ASSIGNMENT: Take the entries below and print only the lines from the one with "(forall c s, startswith" through the one with "destruct s as [|c s]; [exact Hnil|].", exactly as they stand, both ends included.
==============================
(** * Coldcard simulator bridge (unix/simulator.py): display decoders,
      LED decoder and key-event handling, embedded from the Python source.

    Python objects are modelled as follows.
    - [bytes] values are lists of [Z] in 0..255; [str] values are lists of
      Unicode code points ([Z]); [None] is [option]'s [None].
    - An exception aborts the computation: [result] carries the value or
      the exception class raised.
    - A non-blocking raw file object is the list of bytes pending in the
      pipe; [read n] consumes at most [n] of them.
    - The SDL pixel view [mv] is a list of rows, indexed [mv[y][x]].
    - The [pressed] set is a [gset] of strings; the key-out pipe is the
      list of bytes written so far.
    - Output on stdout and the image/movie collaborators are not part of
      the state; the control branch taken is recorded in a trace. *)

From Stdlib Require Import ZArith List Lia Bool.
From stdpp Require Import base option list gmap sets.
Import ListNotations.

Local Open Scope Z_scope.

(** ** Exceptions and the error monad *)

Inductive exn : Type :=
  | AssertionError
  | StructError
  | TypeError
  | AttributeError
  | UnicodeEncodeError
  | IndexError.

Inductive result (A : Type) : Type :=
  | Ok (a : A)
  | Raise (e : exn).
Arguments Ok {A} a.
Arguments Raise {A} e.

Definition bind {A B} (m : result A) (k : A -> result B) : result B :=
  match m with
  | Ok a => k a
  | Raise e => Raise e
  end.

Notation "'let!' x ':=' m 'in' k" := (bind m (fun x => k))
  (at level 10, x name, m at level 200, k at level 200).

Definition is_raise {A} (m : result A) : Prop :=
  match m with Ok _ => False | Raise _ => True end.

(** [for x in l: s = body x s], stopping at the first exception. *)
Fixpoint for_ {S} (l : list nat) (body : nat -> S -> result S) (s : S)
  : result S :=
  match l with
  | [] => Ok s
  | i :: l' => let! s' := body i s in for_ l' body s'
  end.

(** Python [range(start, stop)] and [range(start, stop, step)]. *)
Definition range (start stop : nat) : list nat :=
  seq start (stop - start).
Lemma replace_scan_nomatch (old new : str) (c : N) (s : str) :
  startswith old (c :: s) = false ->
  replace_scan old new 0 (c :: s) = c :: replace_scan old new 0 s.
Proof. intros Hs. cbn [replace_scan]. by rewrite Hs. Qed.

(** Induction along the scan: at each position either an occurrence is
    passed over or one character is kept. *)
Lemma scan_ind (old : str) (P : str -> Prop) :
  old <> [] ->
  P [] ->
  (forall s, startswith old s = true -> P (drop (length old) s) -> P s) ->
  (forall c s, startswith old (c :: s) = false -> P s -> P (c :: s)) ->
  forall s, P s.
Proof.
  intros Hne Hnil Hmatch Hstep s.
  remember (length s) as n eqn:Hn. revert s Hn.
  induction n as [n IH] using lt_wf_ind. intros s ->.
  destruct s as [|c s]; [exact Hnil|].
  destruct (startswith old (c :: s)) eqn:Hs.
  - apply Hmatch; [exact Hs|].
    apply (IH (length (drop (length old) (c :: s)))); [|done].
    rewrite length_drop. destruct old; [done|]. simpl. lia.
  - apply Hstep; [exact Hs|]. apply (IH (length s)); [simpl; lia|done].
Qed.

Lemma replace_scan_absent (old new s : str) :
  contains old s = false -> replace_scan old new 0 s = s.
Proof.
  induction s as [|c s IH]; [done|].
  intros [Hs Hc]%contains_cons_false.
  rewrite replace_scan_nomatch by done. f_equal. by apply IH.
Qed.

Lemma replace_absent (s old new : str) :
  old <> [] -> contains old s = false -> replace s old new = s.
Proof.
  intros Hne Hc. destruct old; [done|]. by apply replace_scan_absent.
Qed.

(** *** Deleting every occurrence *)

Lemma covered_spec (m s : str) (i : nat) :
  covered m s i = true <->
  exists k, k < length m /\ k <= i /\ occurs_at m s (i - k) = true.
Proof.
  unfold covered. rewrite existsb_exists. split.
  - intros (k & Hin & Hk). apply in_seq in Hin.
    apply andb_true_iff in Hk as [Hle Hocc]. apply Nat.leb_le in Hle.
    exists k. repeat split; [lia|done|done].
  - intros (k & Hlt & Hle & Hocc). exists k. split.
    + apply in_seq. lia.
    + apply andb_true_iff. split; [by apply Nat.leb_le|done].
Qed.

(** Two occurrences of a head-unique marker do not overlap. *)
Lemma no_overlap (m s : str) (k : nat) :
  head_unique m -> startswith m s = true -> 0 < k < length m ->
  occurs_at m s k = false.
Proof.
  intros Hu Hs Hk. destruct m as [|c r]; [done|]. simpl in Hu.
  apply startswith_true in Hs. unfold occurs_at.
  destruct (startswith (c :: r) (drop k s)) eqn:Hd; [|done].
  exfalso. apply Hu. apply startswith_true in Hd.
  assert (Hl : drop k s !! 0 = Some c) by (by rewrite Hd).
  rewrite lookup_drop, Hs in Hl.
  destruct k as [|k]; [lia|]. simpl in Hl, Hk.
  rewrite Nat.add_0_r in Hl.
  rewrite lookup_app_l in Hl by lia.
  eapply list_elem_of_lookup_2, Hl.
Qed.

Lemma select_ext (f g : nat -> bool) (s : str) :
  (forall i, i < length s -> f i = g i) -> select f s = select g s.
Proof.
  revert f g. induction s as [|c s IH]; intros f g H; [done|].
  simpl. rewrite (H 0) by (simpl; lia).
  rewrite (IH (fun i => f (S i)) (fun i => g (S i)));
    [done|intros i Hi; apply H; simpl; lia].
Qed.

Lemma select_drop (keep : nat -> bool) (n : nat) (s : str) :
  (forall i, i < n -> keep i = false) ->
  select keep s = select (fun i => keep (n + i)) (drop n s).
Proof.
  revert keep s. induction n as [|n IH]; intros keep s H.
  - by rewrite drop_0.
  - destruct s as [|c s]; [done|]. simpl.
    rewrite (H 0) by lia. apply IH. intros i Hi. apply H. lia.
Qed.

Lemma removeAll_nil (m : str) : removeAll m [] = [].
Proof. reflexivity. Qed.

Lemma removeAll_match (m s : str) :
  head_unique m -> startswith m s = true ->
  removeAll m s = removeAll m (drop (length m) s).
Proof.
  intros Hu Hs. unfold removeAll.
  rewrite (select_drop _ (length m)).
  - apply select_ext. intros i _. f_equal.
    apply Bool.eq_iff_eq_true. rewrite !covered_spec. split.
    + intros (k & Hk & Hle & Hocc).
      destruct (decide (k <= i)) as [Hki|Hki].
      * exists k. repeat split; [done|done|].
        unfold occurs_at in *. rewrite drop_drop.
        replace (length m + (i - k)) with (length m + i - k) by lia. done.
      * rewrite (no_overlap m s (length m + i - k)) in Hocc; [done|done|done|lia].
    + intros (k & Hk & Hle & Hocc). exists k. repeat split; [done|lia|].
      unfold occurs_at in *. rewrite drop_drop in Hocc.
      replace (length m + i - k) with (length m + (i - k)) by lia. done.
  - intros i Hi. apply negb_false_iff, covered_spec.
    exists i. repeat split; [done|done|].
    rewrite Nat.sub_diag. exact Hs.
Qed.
==============================
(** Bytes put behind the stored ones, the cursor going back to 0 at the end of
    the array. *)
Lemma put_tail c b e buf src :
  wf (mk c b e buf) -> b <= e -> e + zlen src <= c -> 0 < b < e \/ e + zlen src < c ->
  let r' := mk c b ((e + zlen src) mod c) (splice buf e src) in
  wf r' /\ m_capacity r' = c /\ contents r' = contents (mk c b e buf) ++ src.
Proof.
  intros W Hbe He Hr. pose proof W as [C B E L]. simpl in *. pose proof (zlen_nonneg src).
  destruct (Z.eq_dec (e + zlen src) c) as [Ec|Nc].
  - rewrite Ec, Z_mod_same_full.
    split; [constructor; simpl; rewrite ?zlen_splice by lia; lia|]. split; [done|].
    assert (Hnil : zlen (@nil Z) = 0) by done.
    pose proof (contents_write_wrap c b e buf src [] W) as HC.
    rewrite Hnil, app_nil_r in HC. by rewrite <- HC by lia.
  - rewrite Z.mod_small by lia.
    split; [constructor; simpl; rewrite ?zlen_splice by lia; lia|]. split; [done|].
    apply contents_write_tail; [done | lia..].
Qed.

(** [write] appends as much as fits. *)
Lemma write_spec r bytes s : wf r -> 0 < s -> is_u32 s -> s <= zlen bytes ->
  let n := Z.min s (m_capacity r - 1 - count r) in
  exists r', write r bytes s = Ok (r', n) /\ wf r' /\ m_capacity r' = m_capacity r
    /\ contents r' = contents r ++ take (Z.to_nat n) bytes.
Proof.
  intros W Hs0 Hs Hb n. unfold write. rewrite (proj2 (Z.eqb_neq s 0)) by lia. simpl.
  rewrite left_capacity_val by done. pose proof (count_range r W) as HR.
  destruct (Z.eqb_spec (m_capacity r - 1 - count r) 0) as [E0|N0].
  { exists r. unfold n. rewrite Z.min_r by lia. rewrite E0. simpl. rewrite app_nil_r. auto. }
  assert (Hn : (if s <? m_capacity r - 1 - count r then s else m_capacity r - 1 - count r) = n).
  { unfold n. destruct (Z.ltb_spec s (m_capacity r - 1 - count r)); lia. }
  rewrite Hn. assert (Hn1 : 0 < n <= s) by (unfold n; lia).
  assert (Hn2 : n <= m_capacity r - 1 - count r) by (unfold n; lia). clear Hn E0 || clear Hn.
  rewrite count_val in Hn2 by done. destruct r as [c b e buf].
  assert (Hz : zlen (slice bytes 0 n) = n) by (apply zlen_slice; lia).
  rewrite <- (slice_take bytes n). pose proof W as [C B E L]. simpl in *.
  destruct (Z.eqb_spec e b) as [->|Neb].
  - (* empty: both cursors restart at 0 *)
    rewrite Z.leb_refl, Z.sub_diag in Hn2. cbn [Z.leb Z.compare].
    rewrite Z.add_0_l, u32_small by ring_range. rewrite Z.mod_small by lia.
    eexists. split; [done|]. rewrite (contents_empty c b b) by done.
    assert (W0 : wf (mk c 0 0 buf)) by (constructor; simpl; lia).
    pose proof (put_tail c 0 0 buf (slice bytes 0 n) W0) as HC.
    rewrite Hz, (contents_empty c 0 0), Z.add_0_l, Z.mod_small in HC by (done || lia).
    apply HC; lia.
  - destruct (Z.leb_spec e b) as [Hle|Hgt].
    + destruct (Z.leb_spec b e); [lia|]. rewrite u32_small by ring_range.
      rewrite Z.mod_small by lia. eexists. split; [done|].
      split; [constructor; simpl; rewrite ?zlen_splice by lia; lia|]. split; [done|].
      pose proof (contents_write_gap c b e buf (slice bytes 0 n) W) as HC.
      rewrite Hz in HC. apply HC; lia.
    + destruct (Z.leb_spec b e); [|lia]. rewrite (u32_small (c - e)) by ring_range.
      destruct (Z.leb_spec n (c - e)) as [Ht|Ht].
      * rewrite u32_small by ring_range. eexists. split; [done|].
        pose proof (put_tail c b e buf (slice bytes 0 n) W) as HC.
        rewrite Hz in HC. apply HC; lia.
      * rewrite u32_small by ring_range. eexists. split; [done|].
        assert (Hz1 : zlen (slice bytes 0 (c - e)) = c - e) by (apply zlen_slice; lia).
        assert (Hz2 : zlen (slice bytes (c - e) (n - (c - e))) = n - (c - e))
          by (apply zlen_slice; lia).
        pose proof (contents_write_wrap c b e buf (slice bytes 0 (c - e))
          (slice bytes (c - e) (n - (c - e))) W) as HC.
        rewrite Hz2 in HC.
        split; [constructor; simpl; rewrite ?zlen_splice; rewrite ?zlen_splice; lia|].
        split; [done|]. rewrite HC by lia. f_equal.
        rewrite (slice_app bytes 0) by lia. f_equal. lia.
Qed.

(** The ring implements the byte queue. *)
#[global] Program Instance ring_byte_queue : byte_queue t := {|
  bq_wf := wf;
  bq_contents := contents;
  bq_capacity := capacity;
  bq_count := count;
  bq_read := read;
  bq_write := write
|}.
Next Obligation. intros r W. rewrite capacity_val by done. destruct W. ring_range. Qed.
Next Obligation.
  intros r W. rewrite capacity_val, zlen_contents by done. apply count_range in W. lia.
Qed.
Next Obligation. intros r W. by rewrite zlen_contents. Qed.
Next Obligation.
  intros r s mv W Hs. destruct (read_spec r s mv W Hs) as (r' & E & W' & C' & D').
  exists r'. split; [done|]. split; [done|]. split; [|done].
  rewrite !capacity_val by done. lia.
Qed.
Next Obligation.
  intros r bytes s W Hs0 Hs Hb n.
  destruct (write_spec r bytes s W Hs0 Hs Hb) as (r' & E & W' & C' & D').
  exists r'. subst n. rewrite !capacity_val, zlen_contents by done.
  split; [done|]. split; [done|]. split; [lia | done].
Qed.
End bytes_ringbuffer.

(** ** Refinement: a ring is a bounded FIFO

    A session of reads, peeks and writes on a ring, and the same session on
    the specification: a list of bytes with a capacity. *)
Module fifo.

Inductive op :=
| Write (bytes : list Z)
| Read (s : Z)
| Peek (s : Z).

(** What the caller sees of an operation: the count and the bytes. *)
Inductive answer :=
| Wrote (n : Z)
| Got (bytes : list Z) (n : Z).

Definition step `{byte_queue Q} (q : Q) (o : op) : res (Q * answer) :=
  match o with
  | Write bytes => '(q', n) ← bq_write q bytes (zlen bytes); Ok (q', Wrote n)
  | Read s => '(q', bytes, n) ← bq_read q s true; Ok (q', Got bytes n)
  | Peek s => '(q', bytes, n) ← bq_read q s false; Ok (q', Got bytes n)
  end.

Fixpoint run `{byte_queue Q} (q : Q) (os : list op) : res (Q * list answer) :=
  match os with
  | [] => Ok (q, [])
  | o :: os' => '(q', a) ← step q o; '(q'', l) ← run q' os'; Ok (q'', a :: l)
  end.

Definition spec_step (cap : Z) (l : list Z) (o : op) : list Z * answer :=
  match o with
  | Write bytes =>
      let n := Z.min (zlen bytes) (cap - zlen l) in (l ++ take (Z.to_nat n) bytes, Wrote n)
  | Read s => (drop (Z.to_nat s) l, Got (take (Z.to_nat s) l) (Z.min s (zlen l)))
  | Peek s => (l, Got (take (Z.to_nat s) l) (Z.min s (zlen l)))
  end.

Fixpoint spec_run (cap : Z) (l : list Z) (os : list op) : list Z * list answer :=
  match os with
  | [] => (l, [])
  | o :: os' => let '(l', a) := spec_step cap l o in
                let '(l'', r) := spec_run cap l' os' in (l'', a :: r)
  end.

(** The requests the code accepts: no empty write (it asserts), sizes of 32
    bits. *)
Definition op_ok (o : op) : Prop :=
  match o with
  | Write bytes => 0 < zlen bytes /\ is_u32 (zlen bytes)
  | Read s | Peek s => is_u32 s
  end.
==============================
RESPONSE TO THIS EXERCISE:
  (forall c s, startswith old (c :: s) = false -> P s -> P (c :: s)) ->
  forall s, P s.
Proof.
  intros Hne Hnil Hmatch Hstep s.
  remember (length s) as n eqn:Hn. revert s Hn.
  induction n as [n IH] using lt_wf_ind. intros s ->.
  destruct s as [|c s]; [exact Hnil|].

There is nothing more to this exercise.